### EXTRACTED RECORDS:
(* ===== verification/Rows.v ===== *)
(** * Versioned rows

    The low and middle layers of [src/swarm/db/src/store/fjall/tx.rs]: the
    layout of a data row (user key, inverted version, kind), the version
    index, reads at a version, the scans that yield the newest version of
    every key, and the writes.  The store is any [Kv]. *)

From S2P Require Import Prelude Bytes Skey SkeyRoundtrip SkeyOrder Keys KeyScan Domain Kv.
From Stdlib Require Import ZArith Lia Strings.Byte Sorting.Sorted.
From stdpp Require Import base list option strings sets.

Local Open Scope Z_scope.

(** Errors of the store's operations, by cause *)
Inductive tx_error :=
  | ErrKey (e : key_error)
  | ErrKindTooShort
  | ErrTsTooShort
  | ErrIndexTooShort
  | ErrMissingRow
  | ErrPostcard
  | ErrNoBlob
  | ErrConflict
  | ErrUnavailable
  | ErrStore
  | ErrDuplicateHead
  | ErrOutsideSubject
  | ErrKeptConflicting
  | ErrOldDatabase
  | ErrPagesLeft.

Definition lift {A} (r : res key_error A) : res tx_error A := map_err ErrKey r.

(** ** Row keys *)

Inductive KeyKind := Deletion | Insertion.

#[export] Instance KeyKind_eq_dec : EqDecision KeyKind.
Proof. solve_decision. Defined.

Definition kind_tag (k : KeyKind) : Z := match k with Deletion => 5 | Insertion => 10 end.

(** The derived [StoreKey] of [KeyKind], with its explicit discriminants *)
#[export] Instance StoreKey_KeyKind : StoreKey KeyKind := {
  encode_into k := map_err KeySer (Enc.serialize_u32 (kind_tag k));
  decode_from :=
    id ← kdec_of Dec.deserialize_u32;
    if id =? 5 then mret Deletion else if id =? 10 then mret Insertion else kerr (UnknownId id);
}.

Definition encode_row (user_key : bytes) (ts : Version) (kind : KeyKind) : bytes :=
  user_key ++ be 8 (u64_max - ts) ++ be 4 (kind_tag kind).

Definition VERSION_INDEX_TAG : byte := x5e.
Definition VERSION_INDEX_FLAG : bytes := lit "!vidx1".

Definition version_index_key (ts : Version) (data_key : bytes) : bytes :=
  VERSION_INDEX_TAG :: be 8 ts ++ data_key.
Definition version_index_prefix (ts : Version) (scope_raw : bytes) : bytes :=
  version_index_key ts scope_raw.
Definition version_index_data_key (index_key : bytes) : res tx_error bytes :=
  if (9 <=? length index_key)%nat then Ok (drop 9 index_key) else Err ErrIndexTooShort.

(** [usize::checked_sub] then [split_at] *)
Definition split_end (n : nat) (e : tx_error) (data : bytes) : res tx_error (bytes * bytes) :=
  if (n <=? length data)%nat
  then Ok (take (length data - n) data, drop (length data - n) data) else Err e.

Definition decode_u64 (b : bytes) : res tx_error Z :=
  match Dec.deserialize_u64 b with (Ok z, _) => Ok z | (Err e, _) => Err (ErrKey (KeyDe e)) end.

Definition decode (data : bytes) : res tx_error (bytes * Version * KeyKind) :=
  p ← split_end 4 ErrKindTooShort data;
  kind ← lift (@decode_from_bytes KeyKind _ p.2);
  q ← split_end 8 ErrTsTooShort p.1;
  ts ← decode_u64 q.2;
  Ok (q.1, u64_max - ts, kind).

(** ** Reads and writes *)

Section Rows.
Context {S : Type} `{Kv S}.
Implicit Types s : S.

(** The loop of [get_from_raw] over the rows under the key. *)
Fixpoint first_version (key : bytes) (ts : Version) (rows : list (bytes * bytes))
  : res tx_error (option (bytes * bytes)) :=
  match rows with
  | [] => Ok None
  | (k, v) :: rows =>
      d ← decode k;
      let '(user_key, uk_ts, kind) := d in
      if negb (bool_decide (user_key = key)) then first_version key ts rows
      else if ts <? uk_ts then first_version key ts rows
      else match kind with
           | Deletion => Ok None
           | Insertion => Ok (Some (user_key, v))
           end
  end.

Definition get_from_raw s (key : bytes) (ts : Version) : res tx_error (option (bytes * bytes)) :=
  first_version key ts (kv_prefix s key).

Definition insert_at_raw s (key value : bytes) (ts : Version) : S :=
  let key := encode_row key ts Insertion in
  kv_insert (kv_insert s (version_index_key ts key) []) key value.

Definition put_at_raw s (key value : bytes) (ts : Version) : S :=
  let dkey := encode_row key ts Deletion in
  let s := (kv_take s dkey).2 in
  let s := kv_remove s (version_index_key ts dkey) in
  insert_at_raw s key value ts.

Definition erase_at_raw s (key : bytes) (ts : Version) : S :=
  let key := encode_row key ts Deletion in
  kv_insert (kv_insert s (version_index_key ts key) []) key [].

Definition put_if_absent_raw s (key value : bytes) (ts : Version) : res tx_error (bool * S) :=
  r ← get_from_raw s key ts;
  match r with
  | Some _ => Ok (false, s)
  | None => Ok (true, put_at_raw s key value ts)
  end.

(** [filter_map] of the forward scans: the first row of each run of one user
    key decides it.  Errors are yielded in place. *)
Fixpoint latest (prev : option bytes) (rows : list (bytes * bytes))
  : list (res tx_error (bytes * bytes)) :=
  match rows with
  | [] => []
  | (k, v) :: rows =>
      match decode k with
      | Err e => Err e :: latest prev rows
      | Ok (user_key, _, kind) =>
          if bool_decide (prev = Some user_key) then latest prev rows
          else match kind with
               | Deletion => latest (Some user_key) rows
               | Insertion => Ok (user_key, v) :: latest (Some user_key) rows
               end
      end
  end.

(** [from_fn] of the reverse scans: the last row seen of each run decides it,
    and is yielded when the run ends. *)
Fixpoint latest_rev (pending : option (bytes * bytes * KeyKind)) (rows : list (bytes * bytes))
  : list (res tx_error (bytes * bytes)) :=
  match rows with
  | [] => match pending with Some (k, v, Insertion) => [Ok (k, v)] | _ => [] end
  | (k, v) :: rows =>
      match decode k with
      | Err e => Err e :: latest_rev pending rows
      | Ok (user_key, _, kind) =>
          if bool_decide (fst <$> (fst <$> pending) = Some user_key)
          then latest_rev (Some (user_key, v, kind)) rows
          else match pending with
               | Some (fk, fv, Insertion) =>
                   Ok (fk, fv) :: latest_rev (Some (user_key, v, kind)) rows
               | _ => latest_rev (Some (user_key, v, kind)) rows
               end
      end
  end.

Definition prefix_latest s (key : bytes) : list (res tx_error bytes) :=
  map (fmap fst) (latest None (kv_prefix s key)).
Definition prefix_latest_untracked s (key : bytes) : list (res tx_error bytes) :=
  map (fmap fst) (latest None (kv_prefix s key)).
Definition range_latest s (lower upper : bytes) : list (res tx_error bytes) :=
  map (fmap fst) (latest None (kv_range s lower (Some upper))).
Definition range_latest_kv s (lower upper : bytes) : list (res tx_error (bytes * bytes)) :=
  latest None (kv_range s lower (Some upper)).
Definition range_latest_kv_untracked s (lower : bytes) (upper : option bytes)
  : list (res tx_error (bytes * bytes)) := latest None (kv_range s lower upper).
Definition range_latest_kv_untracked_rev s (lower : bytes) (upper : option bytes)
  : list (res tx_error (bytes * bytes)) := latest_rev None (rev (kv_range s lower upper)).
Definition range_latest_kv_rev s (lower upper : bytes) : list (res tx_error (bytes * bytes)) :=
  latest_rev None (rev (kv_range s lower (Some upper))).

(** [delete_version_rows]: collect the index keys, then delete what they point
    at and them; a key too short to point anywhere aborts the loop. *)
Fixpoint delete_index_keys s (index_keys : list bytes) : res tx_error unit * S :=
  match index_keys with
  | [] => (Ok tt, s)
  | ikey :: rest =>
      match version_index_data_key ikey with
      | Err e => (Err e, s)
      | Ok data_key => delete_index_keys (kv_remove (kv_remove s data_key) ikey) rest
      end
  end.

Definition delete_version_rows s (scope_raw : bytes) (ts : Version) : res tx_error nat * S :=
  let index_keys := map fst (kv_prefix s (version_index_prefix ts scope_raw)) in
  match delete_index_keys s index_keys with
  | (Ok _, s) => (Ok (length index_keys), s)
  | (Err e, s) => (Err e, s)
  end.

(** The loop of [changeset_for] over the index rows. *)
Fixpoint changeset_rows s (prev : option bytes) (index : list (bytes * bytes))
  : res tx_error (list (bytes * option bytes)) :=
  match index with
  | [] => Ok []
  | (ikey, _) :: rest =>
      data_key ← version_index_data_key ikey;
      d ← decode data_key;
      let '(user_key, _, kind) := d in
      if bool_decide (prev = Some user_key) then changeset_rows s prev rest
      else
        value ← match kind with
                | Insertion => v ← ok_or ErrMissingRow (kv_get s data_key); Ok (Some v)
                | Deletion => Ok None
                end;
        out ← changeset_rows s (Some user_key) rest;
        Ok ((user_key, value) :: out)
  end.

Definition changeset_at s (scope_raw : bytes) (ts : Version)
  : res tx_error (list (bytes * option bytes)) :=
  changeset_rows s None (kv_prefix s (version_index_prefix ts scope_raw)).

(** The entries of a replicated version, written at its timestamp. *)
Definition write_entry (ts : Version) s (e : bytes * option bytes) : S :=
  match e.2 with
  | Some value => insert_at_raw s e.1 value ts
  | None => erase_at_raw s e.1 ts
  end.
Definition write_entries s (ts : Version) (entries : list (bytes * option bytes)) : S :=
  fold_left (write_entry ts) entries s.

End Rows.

### EXERCISE:
The exact lines of the material above starting at the one that contains "every key, and" and ending at the one that contains "Definition version_index_data_key (index_key" are what to retype; leave out everything else.

### TASK RESPONSE:
    every key, and the writes.  The store is any [Kv]. *)

From S2P Require Import Prelude Bytes Skey SkeyRoundtrip SkeyOrder Keys KeyScan Domain Kv.
From Stdlib Require Import ZArith Lia Strings.Byte Sorting.Sorted.
From stdpp Require Import base list option strings sets.

Local Open Scope Z_scope.

(** Errors of the store's operations, by cause *)
Inductive tx_error :=
  | ErrKey (e : key_error)
  | ErrKindTooShort
  | ErrTsTooShort
  | ErrIndexTooShort
  | ErrMissingRow
  | ErrPostcard
  | ErrNoBlob
  | ErrConflict
  | ErrUnavailable
  | ErrStore
  | ErrDuplicateHead
  | ErrOutsideSubject
  | ErrKeptConflicting
  | ErrOldDatabase
  | ErrPagesLeft.

Definition lift {A} (r : res key_error A) : res tx_error A := map_err ErrKey r.

(** ** Row keys *)

Inductive KeyKind := Deletion | Insertion.

#[export] Instance KeyKind_eq_dec : EqDecision KeyKind.
Proof. solve_decision. Defined.

Definition kind_tag (k : KeyKind) : Z := match k with Deletion => 5 | Insertion => 10 end.

(** The derived [StoreKey] of [KeyKind], with its explicit discriminants *)
#[export] Instance StoreKey_KeyKind : StoreKey KeyKind := {
  encode_into k := map_err KeySer (Enc.serialize_u32 (kind_tag k));
  decode_from :=
    id ← kdec_of Dec.deserialize_u32;
    if id =? 5 then mret Deletion else if id =? 10 then mret Insertion else kerr (UnknownId id);
}.

Definition encode_row (user_key : bytes) (ts : Version) (kind : KeyKind) : bytes :=
  user_key ++ be 8 (u64_max - ts) ++ be 4 (kind_tag kind).

Definition VERSION_INDEX_TAG : byte := x5e.
Definition VERSION_INDEX_FLAG : bytes := lit "!vidx1".

Definition version_index_key (ts : Version) (data_key : bytes) : bytes :=
  VERSION_INDEX_TAG :: be 8 ts ++ data_key.
Definition version_index_prefix (ts : Version) (scope_raw : bytes) : bytes :=
  version_index_key ts scope_raw.
Definition version_index_data_key (index_key : bytes) : res tx_error bytes :=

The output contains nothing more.